L’enfer c’est les autres – on the internet, at least.
The dangers of the internet are other people – not the big corporations

Earlier this month I was using Gmail when my computer, which is endearingly decrepit and increasingly idiosyncratic, decided to transport me to a section of the site I hadn’t seen before. All my searches since I’d got the account were stored there, in careful chronological order – from the idle Amazon shop at midday to the frenetic attempts to locate Dial-A-Booze at midnight. I was shocked – this must be a disgusting breach of privacy, right?
When we use the internet, we imagine it is a private act. That we are alone when we use social networking sites or search engines gives a false sense of the personal; we forget that this is a medium constructed to be accessed by other people. And this leads to all sorts of problems. Like my brief cry of protest - I forgot it’s a commercial enterprise which is only interested in the results in aggregate. It’s misleadingly looked at as if it’s a closed loop, you put something into it and that’s it. Finish.

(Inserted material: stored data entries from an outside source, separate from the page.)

(** * Hierarchical aggregation of temporal data (gears)

    A shallow embedding of the aggregation framework of
    [examples/dask-hierarchical-aggregation.ipynb]: the column-naming helpers
    [rename], [get_vars_from_flat_cols] and [get_cols], and the three stages
    [init_agg] (raw -> lossless), [coarsen_agg] (lossless -> lossless) and
    [finalize_agg] (lossless -> final).

    The notebook runs on dataframes.  The dataframe primitives it calls
    (column selection and assignment, [reset_index], [groupby] with [agg] and
    [transform], element-wise arithmetic, [fillna], [dt.floor], [pd.unique],
    and the row selection and stacking by which tables are split and put
    together) are modelled in the first half of the file.

    Two idealisations hold throughout that model.  Floating-point numbers
    are read as exact reals extended with the two infinities and
    not-a-number, so that every statement about values is a statement under
    real arithmetic.  A table is one sequence of rows: the partitions in
    which the engine holds a table are not modelled, a grouping returns its
    groups in the order of their keys, and a transformed column stays
    aligned, row by row, with the columns it is combined with, as on a table
    held in a single partition.

    The module [Binary64] at the end of the definitions follows the
    arithmetic of the three stages in binary64, with the variance taken in
    one pass as the engine takes it; the last section evaluates it where the
    exact reading and the computation part. *)

From Stdlib Require Import PrimFloat.
From Stdlib Require Import String Ascii List Bool Arith ZArith Lia.
From Stdlib Require Import Reals RList ROrderedType Lra Permutation.
From Stdlib Require DecimalString Finite OrderedTypeEx.
From Stdlib Require Import Sorted.
Import ListNotations.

This kind of naiveté occasionally clashes with another misplaced idealism when internet privacy is mentioned. Facebook recently tightened its privacy settings, allowing you to select which group of friends can see which bits of your profile – who sees what. In part this was a response to Google+ and their ‘circles’ but it’s lead to an outcry of a different kind – the death of the open internet.
Some people talk about the open internet as being a free, uninhibited vision of everyone having access to everything and no one exploiting the data of others. A virtual utopia. To my mind, the open internet was and is about the free flow of information – an exchange of thoughts, ideas. And being able to see the photos of someone a mate hooked up with in Little Barmouth shouldn’t be included. The details of our private lives don’t belong in a public domain, unless we choose to put them there.
So the problem isn’t Google, or our data being used on aggregate, it’s when the information we put in isn’t being used on aggregate. When it’s targeted viruses, blackmailers, even abusive exes – people who make a personal use of what you’ve put online. There’s an anachronistic snobbery about people’s online identity – that it’s not a meaningful part of them. People put hours of their life into cultivating an online persona, perhaps projecting who they want to be – they leave an online signature, a trace, every bit as real as their non-virtual identity; it constitutes an aspect of who we are an as such we need to maintain ownership over it. But the problem isn’t huge multinationals – it’s other people and how they see us.